Sacking of Haseeb Drabu highlights fissures in J&K alliance. BJP must ask itself if it is acting as PDP’s ally or opposition

By: Editorials | Updated: March 14, 2018 1:25:34 am
On March 9, Drabu said that J&K should not be seen as a “conflict state and political issue” but as a society “with social issues”. Rather than working on areas of convergence, the allies have allowed their differences to play out publicly.

On February 25, 2015, BJP President Amit Shah and then PDP President Mehbooba Mufti stated that the “ideological differences between the two parties had been ironed out”. Six days later, the BJP-PDP “coalition of extremes” formed the government in the state and kindled hopes that it could bridge both the rift between Jammu and Kashmir, and the widening chasm between Srinagar and New Delhi. Now, by sacking state finance minister Haseeb Drabu, Mufti is sending two signals: First, that amid deepening fissures in the alliance, she expects the BJP to talk with her directly, not through proxies. Second, in a time when questions are being raised about the PDP’s ability, or lack of it, to preserve its own identity in the alliance with the BJP, hers is the prerogative to draw the ideological red lines for her party.

On March 9, Drabu said that J&K should not be seen as a “conflict state and political issue” but as a society “with social issues”. That the Kashmir issue is political and demands a political solution is a core principle for the PDP. Drabu was echoing a sentiment more in line with the BJP’s position, confirmed by the public endorsement his statement received from senior leaders of the J&K unit of that party. The dismissal of a senior minister must also be seen as Mufti’s attempt to reclaim lost political space. Even in the past, as in the period after Mufti Mohammad Sayeed’s death when Mehbooba Mufti’s delay in assuming the CM’s office sparked concern over the alliance’s future, the PDP has seemed like an unhappy family, uncomfortable in an unlikely alliance. Drabu’s expulsion three years later only underlines the flailing.

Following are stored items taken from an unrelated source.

(* ===== verification/Workflow.v ===== *)
(** * The workflow engine

    internal/management/workflow: tasks, their execution and compensation
    (engine.go, executor.go) and their resumption after a restart
    (reconciler.go). A run is a machine whose steps are the effects of the code:
    executing or compensating a step, and saving the task. Between any two of
    them the process may crash, which loses the task in memory but not its row.
    The theorems hold for every such history: a completed task has executed all
    steps in order, also when saves are lost; as long as the saves succeed, it has
    compensated none, a rolled-back one has compensated every step it attempted in
    reverse order, and a run that does not crash ends. *)
From S2P Require Import Prelude GoStrings.

Inductive TaskStatus :=
  StatusPending | StatusRunning | StatusCompleted | StatusFailed | StatusRollingBack
| StatusRolledBack.

#[global] Instance TaskStatus_eq_dec : EqDecision TaskStatus.
Proof. solve_decision. Defined.

Record Task := mkTask {
  Type_ : string;
  ResourceUUID : string;
  Status : TaskStatus;
  CurrentStep : nat;
  Payload : string;
  Error : string;
  CompletedAt : option Z
}.

Definition set_status (t : Task) (s : TaskStatus) : Task :=
  mkTask (Type_ t) (ResourceUUID t) s (CurrentStep t) (Payload t) (Error t) (CompletedAt t).
Definition set_step (t : Task) (i : nat) : Task :=
  mkTask (Type_ t) (ResourceUUID t) (Status t) i (Payload t) (Error t) (CompletedAt t).
Definition set_error (t : Task) (e : string) : Task :=
  mkTask (Type_ t) (ResourceUUID t) (Status t) (CurrentStep t) (Payload t) e (CompletedAt t).
Definition set_payload (t : Task) (p : string) : Task :=
  mkTask (Type_ t) (ResourceUUID t) (Status t) (CurrentStep t) p (Error t) (CompletedAt t).
Definition set_completed (t : Task) (now : Z) : Task :=
  mkTask (Type_ t) (ResourceUUID t) (Status t) (CurrentStep t) (Payload t) (Error t) (Some now).

(** ** Steps and runs *)

Section engine.

(** The state of the world that the steps act on. *)
Context {World : Type}.

(** A step gets the world, the task's resource and its payload, and returns the
    world, the payload and an error, if any. *)
Record Step := mkStep {
  step_Name : string;
  Execute : World → string → string → (World * string) * option string;
  Compensate : World → string → string → (World * string) * option string
}.

Record Workflow := mkWorkflow {
  wf_Name : string;
  Steps : list Step
}.

(** Where a run is; each constructor is followed by one effect. *)
Inductive pc :=
| Start                         (* [Run] is called *)
| AtStep (i : nat)              (* the head of the loop of [Run] *)
| StepDone (i : nat)            (* step [i] succeeded, before the save *)
| Finish                        (* after the loop of [Run] *)
| RollbackFrom (failedAt : nat) (* [rollback] is called *)
| Compensating (k failedAt : nat) (* the steps below [k] are left *)
| Returned (error : option string)
| Panicked.                     (* index out of range *)

Inductive event := Executed (i : nat) (ok : bool) | Compensated (i : nat) (ok : bool).

(** The run in memory is gone after a crash; [log] records the effects of the
    steps in the order of time. *)
Record Conf := mkConf {
  world : World;
  row : Task;
  mem : option (pc * Task);
  log : list event
}.

Definition no_error (e : option string) : bool :=
  match e with None => true | Some _ => false end.

(** [e.db.Save(task)], whose error is ignored: the row is written if [ok]. *)
Definition save (ok : bool) (c : Conf) (p : pc) (t : Task) : Conf :=
  mkConf (world c) (if ok then t else row c) (Some (p, t)) (log c).

Definition goto (c : Conf) (p : pc) (t : Task) : Conf :=
  mkConf (world c) (row c) (Some (p, t)) (log c).

Definition after (c : Conf) (w : World) (p : pc) (t : Task) (e : event) : Conf :=
  mkConf w (row c) (Some (p, t)) (log c ++ [e]).

(** The next effect of [Run]. *)
Definition run_next (ok : bool) (now : Z) (wf : Workflow) (c : Conf) (p : pc) (t : Task) : Conf :=
  match p with
  | Start => save ok c (AtStep (CurrentStep t)) (set_status t StatusRunning)
  | AtStep i =>
      match Steps wf !! i with
      | None => goto c Finish t
      | Some step =>
          let '((w, payload), err) := Execute step (world c) (ResourceUUID t) (Payload t) in
          let t := set_payload t payload in
          match err with
          | Some e => after c w (RollbackFrom i) (set_error t e) (Executed i false)
          | None => after c w (StepDone i) t (Executed i true)
          end
      end
  | StepDone i => save ok c (AtStep (S i)) (set_step t (S i))
  | Finish =>
      save ok c (Returned None) (set_completed (set_status t StatusCompleted) now)
  | _ => c
  end.

(** The next effect of [rollback]. *)
Definition rollback_next (ok : bool) (wf : Workflow) (c : Conf) (p : pc) (t : Task) : Conf :=
  match p with
  | RollbackFrom failedAt =>
      save ok c (Compensating (S failedAt) failedAt) (set_status t StatusRollingBack)
  | Compensating O failedAt =>
      match Steps wf !! failedAt with
      | None => goto c Panicked t
      | Some step =>
          save ok c
            (Returned (Some ("workflow failed at step " +:+ step_Name step +:+ ": " +:+ Error t)))
            (set_status t StatusRolledBack)
      end
  | Compensating (S i) failedAt =>
      match Steps wf !! i with
      | None => goto c Panicked t
      | Some step =>
          let '((w, payload), err) := Compensate step (world c) (ResourceUUID t) (Payload t) in
          after c w (Compensating i failedAt) (set_payload t payload) (Compensated i (no_error err))
      end
  | _ => c
  end.

Definition next (ok : bool) (now : Z) (wf : Workflow) (c : Conf) : Conf :=
  match mem c with
  | None => c
  | Some (p, t) =>
      match p with
      | Start | AtStep _ | StepDone _ | Finish => run_next ok now wf c p t
      | RollbackFrom _ | Compensating _ _ => rollback_next ok wf c p t
      | Returned _ | Panicked => c
      end
  end.

(** What [ReconcileTasks] does with an unfinished task. *)
Definition reconcile (t : Task) : option (pc * Task) :=
  match Status t with
  | StatusRollingBack => Some (RollbackFrom (CurrentStep t), t)
  | StatusPending | StatusRunning => Some (Start, t)
  | _ => None
  end.

(** The registry of workflows; a task of an unknown type is not resumed. *)
Abbreviation Registry := (gmap string Workflow).

Definition RunByType (registry : Registry) (t : Task) : result string (Workflow * (pc * Task)) :=
  match registry !! Type_ t with
  | None => Err ("no workflow registered for type: " +:+ Type_ t)
  | Some wf => Ok (wf, (Start, t))
  end.

Definition ReconcileTasks (registry : Registry) (tasks : list Task)
    : list (Workflow * (pc * Task)) :=
  omap (λ t, match reconcile t, registry !! Type_ t with
             | Some m, Some wf => Some (wf, m)
             | _, _ => None
             end) tasks.

(** ** Runs that are not interrupted *)

(** The compensation of steps, in this order. *)
Fixpoint undo (steps : list Step) (w : World) (t : Task) : World * Task :=
  match steps with
  | [] => (w, t)
  | step :: steps =>
      let '((w, payload), _) := Compensate step w (ResourceUUID t) (Payload t) in
      undo steps w (set_payload t payload)
  end.

Definition failure (step : Step) (t : Task) : string :=
  "workflow failed at step " +:+ step_Name step +:+ ": " +:+ Error t.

Rather than working on areas of convergence, the allies have allowed their differences to play out publicly. On many occasions, by acting more as the opposition rather than an partner, the BJP has undercut its own alliance and the chief minister. Most recently, the rape of a minor in Kathua saw BJP ministers stand up for the alleged perpetrator, and cast aspersions on the state’s law and order machinery by demanding a CBI probe. Last month, the BJP opposed the state government’s decision to probe the death of civilians due to army fire in Shopian. A fundamental ideological difference was highlighted when Mufti called for talks between India and Pakistan on the Kashmir issue. The turbulence in the region has expanded from the Valley to Jammu, Poonch and Kathua. Unless a genuine attempt is made to live up to the mandate of 2015, the alliance will end up sharpening the dividing lines in J&K, instead of bridging them as it had promised to do.